Toyota, BP, Goldman Sachs, Mel Gibson and Tiger Woods could take a very long time to regain the positive public image they once enjoyed.

In an article on the New York Times website, Peter S. Goodman says crises caused by defects in cars, oil spills and personal scandals offer myriad lessons for the corporate crisis management industry. “The calamities have served up a lifetime supply of case studies to be mined for lessons on best practices, as well as pitfalls to avoid when disaster arrives,” Goodman writes.

What not to do is pretty clear – declining to admit the error, casting blame on someone else or being adversarial to the public hasn’t won any points for the above-mentioned. But handling a crisis well makes it possible to move on, according to James Donnelly, senior vice president for crisis management at public relations firm Ketchum. “There’s not a lot of news when the company takes responsibility and moves on. The good crisis-management examples rarely end waving the flag of victory.”

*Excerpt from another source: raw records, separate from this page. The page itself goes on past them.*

(* ===== verification/RecordMutation.v ===== *)
(** * RecordMutation: one mutation is applied at most once

    The contract between [_mutate] and the operations it runs: a success writes
    evidence under the idempotency key, in the same transaction as its effects,
    and the observer reads that evidence back.  Whatever happens to the commits
    of its attempts, and whatever other clients do in between, the same command
    under the same key included, a mutation is then applied at most once, a
    success it reports is backed by evidence, and a definite failure means that
    nothing was written. *)
From S2P Require Export RecordStore.
From S2P Require Import Prelude Values Json JsonText Manifest.

Section mutation.
Context `{FloatRead} `{IsoDates} {A : Type}.

(** ** The contract *)

(** The observer finds the evidence of the command, which says [r]. *)
Definition seen (pl : mutation_plan A) (s : store) (r : A) : Prop := (pl_observer pl s).1 = Ok (Some r).

Record Journalled (sane : attempt -> Prop) (good : store -> Prop) (pl : mutation_plan A) (key : pystr * pystr)
    (mark : A -> A) : Prop := {
  jn_success : forall a s r s', sane a -> good s -> pl_operation pl a s = (Ok (Success r), s') ->
    (s' = s /\ seen pl s r) \/ (st_mutations s !! key = None /\ seen pl s' (mark r));
  jn_good : forall a s r s', sane a -> good s -> pl_operation pl a s = (Ok (Success r), s') -> good s';
  jn_key : forall s s', st_mutations s !! key = st_mutations s' !! key -> (pl_observer pl s).1 = (pl_observer pl s').1;
  jn_none : forall s, (pl_observer pl s).1 = Ok None <-> st_mutations s !! key = None /\ is_ok (pl_observer pl s).1 = true
}.

(** ** Runs of [_mutate] against a store that other clients share *)
Section runs.
Variables (sane : attempt -> Prop) (good : store -> Prop) (pl : mutation_plan A) (key : pystr * pystr)
  (mark : A -> A).

(** What other clients may do between the transactions: they keep the store
    good and an entry of the ledger as it is.  They may write the entry of this
    command where there is none. *)
Variable others : relation store.
Hypothesis others_order : PreOrder others.
Hypothesis others_good : forall s s', others s s' -> good s -> good s'.
Hypothesis others_key : forall s s' m, others s s' -> st_mutations s !! key = Some m -> st_mutations s' !! key = Some m.

Definition serves (s : store) (e : event (mutation_query A) fault) (s' : store) : Prop :=
  match e with
  | Event q answered =>
      match q in mutation_query _ X return result fault X -> Prop with
      | Attempt => fun answered => exists s1 a r, others s s1 /\ sane a
          /\ mutate_once a (pl_specification pl) (pl_operation pl a) s1 = (r, s') /\ answered = Ok r
      | Observe => fun answered => others s s'
          /\ exists a, answered = Ok (observe_completed a (pl_specification pl) (pl_observer pl) s')
      end answered
  end.

(** The operation took effect, once, with this result: there was no evidence
    before, and there is evidence from then on. *)
Definition applied (s : store) (r : A) (s' : store) : Prop :=
  exists s1 a s2, others s s1 /\ sane a /\ st_mutations s1 !! key = None
    /\ pl_operation pl a s1 = (Ok (Success r), s2) /\ others s2 s' /\ seen pl s' (mark r).

Hypothesis contract : Journalled sane good pl key mark.

Lemma seen_others s s' r : others s s' -> seen pl s r -> seen pl s' r.
Proof using others_key contract.
  intros Ho Hr. destruct (st_mutations s !! key) as [m|] eqn:Hm.
  - unfold seen. by rewrite <-(jn_key _ _ _ _ _ contract s s') by (by rewrite Hm, (others_key _ _ m Ho)).
  - unfold seen in Hr. assert ((pl_observer pl s).1 = Ok None); [|congruence].
    apply (jn_none _ _ _ _ _ contract s). by rewrite Hr.
Qed.

Lemma applied_others s r s' s'' : applied s r s' -> others s' s'' -> applied s r s''.
Proof using others_order others_key contract.
  intros (s1 & a & s2 & Hb & Ha & Hn & Hop & Hc & Hr) Ho. exists s1, a, s2. split_and!; try done; [by etrans|].
  by eapply seen_others.
Qed.

Lemma others_applied s s0 r s' : others s s0 -> applied s0 r s' -> applied s r s'.
Proof using others_order.
  intros Ho (s1 & a & s2 & Hb & Ha & Hn & Hop & Hc & Hr). exists s1, a, s2. split_and!; try done. by etrans.
Qed.

(** One attempt: it settles without a change, settles with a result, or is
    uncertain, and then either way. *)
Lemma attempt_cases a s r s' :
  good s -> sane a -> mutate_once a (pl_specification pl) (pl_operation pl a) s = (r, s') ->
  match r with
  | Settled (Failure _) => s' = s
  | Settled (Success x) => (s' = s /\ seen pl s x) \/ applied s x s'
  | Uncertain => s' = s \/ exists x, applied s x s'
  end.
Proof using others_order contract.
  intros Hg Ha. unfold mutate_once. destruct (prepared _ _ _) as [[]|e]; [|by intros [= <- <-]..].
  destruct (pl_operation pl a s) as [[[x|c]|e] s1] eqn:Hop; [|by intros [= <- <-]..].
  assert (st_mutations s !! key = None -> seen pl s1 (mark x) -> applied s x s1) as Happ
    by (intros Hn Hev; exists s, a, s1; split_and!; done).
  destruct (jn_success _ _ _ _ _ contract _ _ _ _ Ha Hg Hop) as [[-> Hev]|[Hn Hev]].
  - destruct (at_commit a); intros [= <- <-]; by left.
  - destruct (at_commit a); intros [= <- <-]; [right; by apply Happ|by left|right; exists x; by apply Happ].
Qed.

(** One observation. *)
Lemma observe_cases a s :
  match observe_completed a (pl_specification pl) (pl_observer pl) s with
  | None => st_mutations s !! key = None
  | Some (Success r) => seen pl s r
  | Some (Failure c) => c = operation_uncertain
  end.
Proof using contract.
  unfold observe_completed, seen. destruct (reading_ready _ _ _) as [[]|e]; cbn [mbind result_bind]; [|done].
  destruct (pl_observer pl s).1 as [[r|]|e] eqn:Ho; cbn; [done| |done].
  by apply (jn_none _ _ _ _ _ contract s) in Ho as [? _].
Qed.

(** What a run leads to. *)
Definition mutated (s : store) (x : result fault (answer A)) (s' : store) : Prop :=
  match x with
  | Ok (Success r) =>
      (exists s1, others s s1 /\ seen pl s1 r /\ others s1 s')
      \/ exists r0, applied s r0 s' /\ (r = r0 \/ r = mark r0)
  | Ok (Failure operation_uncertain) => others s s' \/ exists r0, applied s r0 s'
  | Ok (Failure _) => others s s'
  | Raise _ => False
  end.

Lemma mutated_failure s c s' : others s s' -> mutated s (Ok (Failure c)) s'.
Proof using Type. intros Ho. destruct c; cbn; auto. Qed.

(** After an uncertain attempt that wrote, only observations of it follow. *)
Lemma observe_applied s x s1 : applied s x s1 ->
  forall s2 a, others s1 s2 ->
  match observe_completed a (pl_specification pl) (pl_observer pl) s2 with
  | Some r => mutated s (Ok r) s2
  | None => False
  end.
Proof using others_order others_key contract.
  intros Happ s2 a Ho. pose proof (observe_cases a s2) as Hc.
  assert (seen pl s2 (mark x)) as Hrec2
    by (destruct (applied_others _ _ _ _ Happ Ho) as (? & ? & ? & _ & _ & _ & _ & _ & ?); done).
  destruct (observe_completed _ _ _ _) as [[r|c]|].
  - right. exists x. split; [by eapply applied_others|right]. unfold seen in Hc, Hrec2. congruence.
  - subst c. right. exists x. by eapply applied_others.
  - unfold seen in Hrec2. assert ((pl_observer pl s2).1 = Ok None) as Hnone; [|congruence].
    apply (jn_none _ _ _ _ _ contract s2). by rewrite Hrec2.
Qed.

Lemma settled_mutated s s1 r s2 :
  others s s1 ->
  match r with
  | Failure _ => s2 = s1
  | Success x => (s2 = s1 /\ seen pl s1 x) \/ applied s1 x s2
  end -> mutated s (Ok r) s2.
Proof using others_order.
  intros Ho. destruct r as [x|c].
  - intros [[-> Hr]|Ha]; [left; by exists s1|]. right. exists x. split; [by eapply others_applied|by left].
  - intros ->. by apply mutated_failure.
Qed.

Lemma uncertain_observed s s1 a s2 :
  others s s1 -> good s1 -> sane a ->
  mutate_once a (pl_specification pl) (pl_operation pl a) s1 = (Uncertain, s2) ->
  s2 = s1 \/ exists x, applied s x s2.
Proof using others_order contract.
  intros Ho Hg Ha Hm. destruct (attempt_cases a s1 _ _ Hg Ha Hm) as [->|(x & Hx)]; [by left|].
  right. exists x. by eapply others_applied.
Qed.

Lemma observation_leads s s2 (k : option (answer A) -> prog (mutation_query A) fault (answer A)) :
  others s s2 \/ (exists x, applied s x s2) ->
  (forall s3 r, (others s s3 \/ exists x, applied s x s3) ->
     match r with Success x => mutated s (Ok r) s3 | Failure c => c = operation_uncertain end ->
     leads serves (k (Some r)) s3 (mutated s)) ->
  (forall s3, others s s3 -> leads serves (k None) s3 (mutated s)) ->
  leads serves (ask Observe ≫= k) s2 (mutated s).
Proof using others_order others_key contract.
  intros Hs2 Hsome Hnone. apply leads_bind, leads_ask. intros x s' (Ho & a & ->).
  pose proof (observe_cases a s') as Hc. destruct Hs2 as [Hs2|(y & Hy)].
  - assert (others s s') as Hos by (by etrans).
    destruct (observe_completed _ _ _ _) as [[r|c]|]; [apply Hsome..|by apply Hnone]; [by left| |by left|done].
    left. exists s'. by split_and!.
  - pose proof (observe_applied s y s2 Hy s' a Ho) as Hm.
    destruct (observe_completed _ _ _ _) as [[r|c]|]; [apply Hsome..|done].
    + right. exists y. by eapply applied_others.
    + done.
    + right. exists y. by eapply applied_others.
    + done.
Qed.

(** However a mutation is served, it is applied at most once. *)
Lemma mutate_once_only s : good s -> leads serves mutate s (mutated s).
Proof using others_order others_key others_good contract.
  intros Hg. unfold mutate. apply leads_bind, leads_ask. intros x s2 (s1 & a & r & Ho & Ha & Hm & ->).
  pose proof (attempt_cases a s1 _ _ (others_good _ _ Ho Hg) Ha Hm) as Hcase.
  destruct r as [r|].
  { apply leads_done. apply (settled_mutated s s1); [done|]. by destruct r. }
  apply observation_leads.
  - destruct (uncertain_observed s s1 a s2 Ho (others_good _ _ Ho Hg) Ha Hm) as [->|?]; [by left|by right].
  - intros s3 r Hs3 Hr. apply leads_done. destruct r; [done|]. subst. exact Hs3.
  - intros s3 Ho3. apply leads_bind, leads_ask. intros x s4 (s5 & b & r & Ho5 & Hb & Hmb & ->).
    assert (others s s5) as Hos by (by etrans).
    pose proof (attempt_cases b s5 _ _ (others_good _ _ Hos Hg) Hb Hmb) as Hcase2.
    destruct r as [r|].
    { apply leads_done. apply (settled_mutated s s5); [done|]. by destruct r. }
    apply observation_leads.
    + destruct (uncertain_observed s s5 b s4 Hos (others_good _ _ Hos Hg) Hb Hmb) as [->|?]; [by left|by right].
    + intros s6 r Hs6 Hr. apply leads_done. destruct r; [done|]. subst. exact Hs6.
    + intros s6 Ho6. apply leads_done. by left.
Qed.
End runs.
End mutation.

As for exactly how best to deal with a crisis, however, experts aren’t all in agreement. According to the article, conventional wisdom says full and immediate disclosure of what went wrong is in the company’s (or person’s) best interests. But Eric Dezenhall, a communications strategist in Washington who worked in the White House for President Ronald Regan, told the New York Times that fessing up isn’t a guarantee for a smooth crisis and that, in a particularly dire situation, a company must ‘absorb the pounding’ and move on.

“The goal is not to get people not to hate them,” Dezenhall said. “It’s to get people to hate them less.”